WHAT YOU NEED TO DO —
The answer must be an exact reproduction of the lines from the start of the records below through the line containing "A registry gives", and nothing more.

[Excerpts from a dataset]
------------------------------
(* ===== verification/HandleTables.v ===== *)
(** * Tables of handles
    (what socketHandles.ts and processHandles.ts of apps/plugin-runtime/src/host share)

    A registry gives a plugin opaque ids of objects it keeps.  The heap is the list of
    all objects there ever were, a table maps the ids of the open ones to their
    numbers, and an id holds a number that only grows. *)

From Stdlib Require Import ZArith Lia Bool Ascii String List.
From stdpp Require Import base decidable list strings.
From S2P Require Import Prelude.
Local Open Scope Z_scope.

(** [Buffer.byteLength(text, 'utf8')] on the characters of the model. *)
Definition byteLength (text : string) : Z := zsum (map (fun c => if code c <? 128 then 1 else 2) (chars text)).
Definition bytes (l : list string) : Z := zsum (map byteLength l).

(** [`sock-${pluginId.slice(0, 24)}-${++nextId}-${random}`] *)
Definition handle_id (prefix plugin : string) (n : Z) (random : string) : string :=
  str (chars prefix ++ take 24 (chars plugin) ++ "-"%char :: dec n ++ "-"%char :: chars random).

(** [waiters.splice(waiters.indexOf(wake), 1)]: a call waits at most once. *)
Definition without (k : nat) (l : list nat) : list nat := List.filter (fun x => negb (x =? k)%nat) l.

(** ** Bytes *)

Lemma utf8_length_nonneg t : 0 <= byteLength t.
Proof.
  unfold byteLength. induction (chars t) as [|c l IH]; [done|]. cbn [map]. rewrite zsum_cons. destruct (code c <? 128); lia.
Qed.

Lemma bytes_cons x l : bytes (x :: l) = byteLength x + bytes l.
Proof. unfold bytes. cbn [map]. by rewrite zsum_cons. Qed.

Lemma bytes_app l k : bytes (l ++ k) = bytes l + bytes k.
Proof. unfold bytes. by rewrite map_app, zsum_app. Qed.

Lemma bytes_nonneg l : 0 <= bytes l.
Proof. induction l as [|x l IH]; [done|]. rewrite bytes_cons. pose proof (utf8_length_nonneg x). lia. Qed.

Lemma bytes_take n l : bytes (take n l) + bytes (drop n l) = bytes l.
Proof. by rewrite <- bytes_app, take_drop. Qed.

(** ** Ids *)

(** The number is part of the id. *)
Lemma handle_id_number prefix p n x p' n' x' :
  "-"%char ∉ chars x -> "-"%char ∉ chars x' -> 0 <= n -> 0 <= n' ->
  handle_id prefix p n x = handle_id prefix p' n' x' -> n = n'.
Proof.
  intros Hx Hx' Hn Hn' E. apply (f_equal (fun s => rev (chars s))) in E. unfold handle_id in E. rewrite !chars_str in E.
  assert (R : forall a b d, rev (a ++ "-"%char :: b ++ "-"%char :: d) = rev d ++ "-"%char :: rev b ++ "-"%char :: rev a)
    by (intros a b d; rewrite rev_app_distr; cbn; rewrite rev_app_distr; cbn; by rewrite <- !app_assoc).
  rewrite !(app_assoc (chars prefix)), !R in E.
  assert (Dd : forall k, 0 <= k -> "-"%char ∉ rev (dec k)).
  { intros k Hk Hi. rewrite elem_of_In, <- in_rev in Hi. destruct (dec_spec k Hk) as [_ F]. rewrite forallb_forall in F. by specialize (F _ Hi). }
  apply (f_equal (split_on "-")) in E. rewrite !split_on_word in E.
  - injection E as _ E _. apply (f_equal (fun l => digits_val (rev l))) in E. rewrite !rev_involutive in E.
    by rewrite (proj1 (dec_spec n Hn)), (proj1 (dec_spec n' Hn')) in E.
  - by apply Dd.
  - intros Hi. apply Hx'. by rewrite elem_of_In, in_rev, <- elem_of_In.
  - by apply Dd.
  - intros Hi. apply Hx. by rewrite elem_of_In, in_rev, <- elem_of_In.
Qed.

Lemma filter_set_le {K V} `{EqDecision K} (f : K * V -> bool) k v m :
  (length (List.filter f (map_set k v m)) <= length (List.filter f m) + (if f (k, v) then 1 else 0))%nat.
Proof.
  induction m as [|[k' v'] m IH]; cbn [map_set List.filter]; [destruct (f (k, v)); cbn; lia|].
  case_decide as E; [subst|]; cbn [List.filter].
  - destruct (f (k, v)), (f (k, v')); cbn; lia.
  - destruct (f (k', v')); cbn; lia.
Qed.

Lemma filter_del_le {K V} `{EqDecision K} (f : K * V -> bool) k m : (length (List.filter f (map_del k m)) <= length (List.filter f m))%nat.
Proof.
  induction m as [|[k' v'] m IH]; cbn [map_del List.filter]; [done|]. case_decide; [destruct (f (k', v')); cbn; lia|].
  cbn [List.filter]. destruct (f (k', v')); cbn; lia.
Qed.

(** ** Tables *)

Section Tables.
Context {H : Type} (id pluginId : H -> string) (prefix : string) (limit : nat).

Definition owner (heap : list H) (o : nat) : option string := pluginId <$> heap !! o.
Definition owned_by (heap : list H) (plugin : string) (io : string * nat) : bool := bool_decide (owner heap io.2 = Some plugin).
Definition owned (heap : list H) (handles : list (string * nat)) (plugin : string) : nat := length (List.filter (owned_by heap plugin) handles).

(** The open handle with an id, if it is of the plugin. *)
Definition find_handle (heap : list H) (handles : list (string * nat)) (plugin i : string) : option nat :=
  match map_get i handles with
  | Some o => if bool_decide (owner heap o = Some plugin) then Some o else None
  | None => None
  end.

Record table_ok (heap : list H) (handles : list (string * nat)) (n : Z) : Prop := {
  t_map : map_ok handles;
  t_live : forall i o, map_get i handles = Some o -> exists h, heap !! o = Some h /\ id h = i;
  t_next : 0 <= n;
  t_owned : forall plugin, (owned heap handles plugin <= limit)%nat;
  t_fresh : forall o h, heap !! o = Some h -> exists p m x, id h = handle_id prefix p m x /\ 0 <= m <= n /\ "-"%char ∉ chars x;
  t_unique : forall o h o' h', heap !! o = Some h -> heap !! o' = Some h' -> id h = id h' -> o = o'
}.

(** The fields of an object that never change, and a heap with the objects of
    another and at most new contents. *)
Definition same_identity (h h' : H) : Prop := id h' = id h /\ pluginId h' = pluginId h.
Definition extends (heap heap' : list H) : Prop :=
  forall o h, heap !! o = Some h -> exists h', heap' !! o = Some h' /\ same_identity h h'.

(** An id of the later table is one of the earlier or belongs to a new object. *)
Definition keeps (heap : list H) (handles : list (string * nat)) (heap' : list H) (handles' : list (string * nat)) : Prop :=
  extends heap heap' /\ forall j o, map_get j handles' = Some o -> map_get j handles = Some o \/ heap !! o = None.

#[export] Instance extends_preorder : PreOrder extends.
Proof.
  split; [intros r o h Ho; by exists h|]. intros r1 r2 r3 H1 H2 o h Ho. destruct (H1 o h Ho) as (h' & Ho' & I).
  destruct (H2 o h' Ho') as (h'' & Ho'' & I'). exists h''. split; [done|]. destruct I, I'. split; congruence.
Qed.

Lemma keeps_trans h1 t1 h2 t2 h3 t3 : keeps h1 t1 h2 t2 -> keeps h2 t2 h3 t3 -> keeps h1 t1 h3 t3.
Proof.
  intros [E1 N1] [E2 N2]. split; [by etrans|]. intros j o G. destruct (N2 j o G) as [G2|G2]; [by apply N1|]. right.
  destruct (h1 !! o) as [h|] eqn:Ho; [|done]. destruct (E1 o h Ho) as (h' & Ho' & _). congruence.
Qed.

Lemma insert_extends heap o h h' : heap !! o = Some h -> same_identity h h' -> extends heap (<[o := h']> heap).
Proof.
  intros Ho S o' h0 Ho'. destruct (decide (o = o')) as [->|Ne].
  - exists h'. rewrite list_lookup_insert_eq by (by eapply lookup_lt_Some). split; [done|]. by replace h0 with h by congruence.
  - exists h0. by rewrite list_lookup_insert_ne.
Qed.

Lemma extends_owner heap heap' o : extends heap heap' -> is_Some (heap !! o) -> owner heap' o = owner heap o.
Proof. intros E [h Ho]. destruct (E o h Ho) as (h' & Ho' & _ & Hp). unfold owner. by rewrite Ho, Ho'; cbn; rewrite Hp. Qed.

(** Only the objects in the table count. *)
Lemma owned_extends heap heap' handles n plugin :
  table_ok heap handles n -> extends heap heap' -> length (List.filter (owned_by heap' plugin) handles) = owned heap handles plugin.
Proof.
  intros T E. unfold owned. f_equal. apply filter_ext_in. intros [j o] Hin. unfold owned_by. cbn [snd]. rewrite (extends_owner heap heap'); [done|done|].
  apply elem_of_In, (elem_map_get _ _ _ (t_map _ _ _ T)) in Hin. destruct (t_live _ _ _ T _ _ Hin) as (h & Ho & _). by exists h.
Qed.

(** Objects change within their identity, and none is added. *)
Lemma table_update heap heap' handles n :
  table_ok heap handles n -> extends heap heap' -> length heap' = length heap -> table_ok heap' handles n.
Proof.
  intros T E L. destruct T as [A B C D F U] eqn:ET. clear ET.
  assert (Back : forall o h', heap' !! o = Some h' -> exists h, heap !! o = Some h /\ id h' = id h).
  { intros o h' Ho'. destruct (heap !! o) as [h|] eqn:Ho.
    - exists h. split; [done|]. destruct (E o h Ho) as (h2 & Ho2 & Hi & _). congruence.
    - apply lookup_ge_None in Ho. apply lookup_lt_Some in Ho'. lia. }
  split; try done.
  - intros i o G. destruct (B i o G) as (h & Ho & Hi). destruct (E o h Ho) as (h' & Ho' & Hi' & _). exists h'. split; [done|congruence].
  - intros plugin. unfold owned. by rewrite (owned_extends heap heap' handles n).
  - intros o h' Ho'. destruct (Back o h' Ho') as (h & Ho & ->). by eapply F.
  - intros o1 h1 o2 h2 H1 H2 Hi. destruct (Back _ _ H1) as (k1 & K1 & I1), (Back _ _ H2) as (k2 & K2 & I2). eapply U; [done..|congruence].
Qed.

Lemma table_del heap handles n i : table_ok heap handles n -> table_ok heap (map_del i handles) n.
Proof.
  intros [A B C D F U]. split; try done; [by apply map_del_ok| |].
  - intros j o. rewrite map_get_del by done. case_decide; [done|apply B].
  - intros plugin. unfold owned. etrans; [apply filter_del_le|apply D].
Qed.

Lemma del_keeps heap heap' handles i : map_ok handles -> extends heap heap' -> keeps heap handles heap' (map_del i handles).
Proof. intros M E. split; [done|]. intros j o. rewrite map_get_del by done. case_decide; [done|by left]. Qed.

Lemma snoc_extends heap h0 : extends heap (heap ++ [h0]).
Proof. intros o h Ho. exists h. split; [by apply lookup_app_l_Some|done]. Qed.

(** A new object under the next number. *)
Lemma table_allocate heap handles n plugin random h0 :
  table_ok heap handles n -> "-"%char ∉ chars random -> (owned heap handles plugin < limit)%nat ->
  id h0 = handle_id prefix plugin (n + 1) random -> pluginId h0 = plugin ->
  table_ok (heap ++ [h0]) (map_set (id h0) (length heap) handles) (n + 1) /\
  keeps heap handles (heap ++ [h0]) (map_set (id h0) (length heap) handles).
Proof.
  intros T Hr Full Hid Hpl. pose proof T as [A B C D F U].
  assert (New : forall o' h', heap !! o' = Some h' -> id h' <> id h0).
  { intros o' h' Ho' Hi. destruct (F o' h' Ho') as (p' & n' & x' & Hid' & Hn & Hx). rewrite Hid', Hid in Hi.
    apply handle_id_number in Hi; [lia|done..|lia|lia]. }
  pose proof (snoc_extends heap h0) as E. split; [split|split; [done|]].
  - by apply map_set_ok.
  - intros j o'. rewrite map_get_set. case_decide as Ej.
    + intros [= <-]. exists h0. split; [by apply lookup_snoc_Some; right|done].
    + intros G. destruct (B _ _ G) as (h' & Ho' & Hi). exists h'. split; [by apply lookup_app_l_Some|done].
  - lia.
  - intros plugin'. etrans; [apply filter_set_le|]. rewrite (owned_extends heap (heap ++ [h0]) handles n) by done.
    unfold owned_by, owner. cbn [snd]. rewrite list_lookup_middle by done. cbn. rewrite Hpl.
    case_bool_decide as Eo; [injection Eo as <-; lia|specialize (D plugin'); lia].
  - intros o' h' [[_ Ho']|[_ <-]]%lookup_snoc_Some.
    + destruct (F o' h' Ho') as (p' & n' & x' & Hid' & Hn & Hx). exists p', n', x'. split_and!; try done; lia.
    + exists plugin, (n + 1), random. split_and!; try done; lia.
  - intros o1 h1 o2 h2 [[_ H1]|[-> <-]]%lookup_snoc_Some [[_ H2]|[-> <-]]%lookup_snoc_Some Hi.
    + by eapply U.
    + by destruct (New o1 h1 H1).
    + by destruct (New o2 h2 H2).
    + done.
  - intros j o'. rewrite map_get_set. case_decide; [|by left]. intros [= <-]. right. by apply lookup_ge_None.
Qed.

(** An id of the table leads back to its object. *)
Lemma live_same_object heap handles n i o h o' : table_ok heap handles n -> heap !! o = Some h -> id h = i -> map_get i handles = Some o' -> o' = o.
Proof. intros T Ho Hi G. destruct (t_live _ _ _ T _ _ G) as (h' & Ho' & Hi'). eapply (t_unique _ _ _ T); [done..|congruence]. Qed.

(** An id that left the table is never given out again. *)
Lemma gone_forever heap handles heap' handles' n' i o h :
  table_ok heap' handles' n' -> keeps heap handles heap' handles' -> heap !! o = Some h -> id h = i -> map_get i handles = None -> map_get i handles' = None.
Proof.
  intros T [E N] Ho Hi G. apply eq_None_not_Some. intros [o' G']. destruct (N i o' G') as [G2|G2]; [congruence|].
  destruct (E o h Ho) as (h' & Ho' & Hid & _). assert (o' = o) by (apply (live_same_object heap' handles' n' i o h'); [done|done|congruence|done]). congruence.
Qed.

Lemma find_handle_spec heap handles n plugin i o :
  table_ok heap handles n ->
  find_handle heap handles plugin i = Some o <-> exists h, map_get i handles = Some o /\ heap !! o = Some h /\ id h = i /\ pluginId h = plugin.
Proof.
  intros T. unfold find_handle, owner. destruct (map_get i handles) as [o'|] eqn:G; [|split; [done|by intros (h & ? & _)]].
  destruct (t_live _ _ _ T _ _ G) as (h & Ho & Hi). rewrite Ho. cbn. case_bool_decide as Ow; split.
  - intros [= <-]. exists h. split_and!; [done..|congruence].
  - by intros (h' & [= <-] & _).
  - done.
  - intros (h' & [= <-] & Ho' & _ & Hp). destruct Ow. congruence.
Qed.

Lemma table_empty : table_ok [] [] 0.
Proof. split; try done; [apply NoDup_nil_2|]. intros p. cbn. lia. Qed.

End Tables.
------------------------------
EXPECTED ANSWER —
(* ===== verification/HandleTables.v ===== *)
(** * Tables of handles
    (what socketHandles.ts and processHandles.ts of apps/plugin-runtime/src/host share)

    A registry gives a plugin opaque ids of objects it keeps.  The heap is the list of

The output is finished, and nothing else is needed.